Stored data
******************************
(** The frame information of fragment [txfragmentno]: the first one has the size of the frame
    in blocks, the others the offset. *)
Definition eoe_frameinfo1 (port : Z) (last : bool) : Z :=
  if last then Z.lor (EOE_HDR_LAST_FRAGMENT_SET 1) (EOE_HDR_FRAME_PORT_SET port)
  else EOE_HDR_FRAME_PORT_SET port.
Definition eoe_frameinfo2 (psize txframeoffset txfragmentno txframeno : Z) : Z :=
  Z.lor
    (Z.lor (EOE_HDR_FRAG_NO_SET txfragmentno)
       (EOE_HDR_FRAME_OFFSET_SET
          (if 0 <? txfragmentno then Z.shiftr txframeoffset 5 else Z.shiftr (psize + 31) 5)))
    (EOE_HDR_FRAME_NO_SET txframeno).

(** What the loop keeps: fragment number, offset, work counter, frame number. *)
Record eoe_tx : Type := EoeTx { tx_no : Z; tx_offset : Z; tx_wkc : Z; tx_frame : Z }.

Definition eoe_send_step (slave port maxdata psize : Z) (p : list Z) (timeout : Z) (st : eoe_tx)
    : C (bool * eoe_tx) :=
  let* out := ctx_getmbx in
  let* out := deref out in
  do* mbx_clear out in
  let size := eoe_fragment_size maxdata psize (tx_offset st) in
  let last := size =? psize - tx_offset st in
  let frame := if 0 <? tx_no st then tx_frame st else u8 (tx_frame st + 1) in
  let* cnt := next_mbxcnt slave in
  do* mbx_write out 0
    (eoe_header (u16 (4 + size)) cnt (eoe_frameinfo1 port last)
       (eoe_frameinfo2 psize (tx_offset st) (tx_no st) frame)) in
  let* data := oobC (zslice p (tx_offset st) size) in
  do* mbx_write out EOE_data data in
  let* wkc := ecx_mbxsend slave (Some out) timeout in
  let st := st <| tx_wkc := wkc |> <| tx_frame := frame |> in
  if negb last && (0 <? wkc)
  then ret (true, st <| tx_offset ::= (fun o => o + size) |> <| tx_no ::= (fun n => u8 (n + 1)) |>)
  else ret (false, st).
******************************
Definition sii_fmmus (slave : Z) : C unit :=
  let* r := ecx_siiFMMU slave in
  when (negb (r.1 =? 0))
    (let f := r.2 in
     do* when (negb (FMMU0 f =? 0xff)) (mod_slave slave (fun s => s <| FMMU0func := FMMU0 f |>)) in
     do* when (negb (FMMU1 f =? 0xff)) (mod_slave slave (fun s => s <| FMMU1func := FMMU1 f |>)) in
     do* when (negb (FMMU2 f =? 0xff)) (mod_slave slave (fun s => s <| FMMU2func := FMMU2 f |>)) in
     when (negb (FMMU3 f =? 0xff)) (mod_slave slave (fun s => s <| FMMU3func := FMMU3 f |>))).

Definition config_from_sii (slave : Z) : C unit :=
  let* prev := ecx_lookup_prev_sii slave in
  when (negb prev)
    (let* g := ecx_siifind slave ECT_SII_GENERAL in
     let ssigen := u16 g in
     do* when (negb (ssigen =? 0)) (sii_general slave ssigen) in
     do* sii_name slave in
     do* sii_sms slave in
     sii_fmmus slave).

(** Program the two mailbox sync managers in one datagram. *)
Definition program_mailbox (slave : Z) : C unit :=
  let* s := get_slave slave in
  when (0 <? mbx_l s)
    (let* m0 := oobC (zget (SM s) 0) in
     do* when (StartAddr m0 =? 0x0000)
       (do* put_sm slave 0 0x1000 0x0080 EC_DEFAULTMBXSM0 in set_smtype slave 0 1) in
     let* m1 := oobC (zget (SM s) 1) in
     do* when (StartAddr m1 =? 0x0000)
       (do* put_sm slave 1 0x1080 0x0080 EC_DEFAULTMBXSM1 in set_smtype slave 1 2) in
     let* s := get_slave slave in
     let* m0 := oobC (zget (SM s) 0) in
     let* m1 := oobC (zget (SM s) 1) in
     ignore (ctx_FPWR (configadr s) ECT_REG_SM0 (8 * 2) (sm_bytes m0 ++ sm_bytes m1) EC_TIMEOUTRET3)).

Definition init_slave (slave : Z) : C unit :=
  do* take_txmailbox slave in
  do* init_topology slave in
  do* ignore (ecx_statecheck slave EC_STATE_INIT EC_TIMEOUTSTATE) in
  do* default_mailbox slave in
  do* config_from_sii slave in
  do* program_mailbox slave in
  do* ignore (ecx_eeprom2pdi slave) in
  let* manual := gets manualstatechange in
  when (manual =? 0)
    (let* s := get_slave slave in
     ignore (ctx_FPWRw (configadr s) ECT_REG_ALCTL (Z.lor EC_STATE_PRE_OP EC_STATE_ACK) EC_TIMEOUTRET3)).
******************************
=== Problem description ===
Among the entries above, find the line with "do* when (negb (FMMU0" and the line with "do* when (negb (FMMU2"; give again exactly these two lines and all lines between them.

=== Output below ===
     do* when (negb (FMMU0 f =? 0xff)) (mod_slave slave (fun s => s <| FMMU0func := FMMU0 f |>)) in
     do* when (negb (FMMU1 f =? 0xff)) (mod_slave slave (fun s => s <| FMMU1func := FMMU1 f |>)) in
     do* when (negb (FMMU2 f =? 0xff)) (mod_slave slave (fun s => s <| FMMU2func := FMMU2 f |>)) in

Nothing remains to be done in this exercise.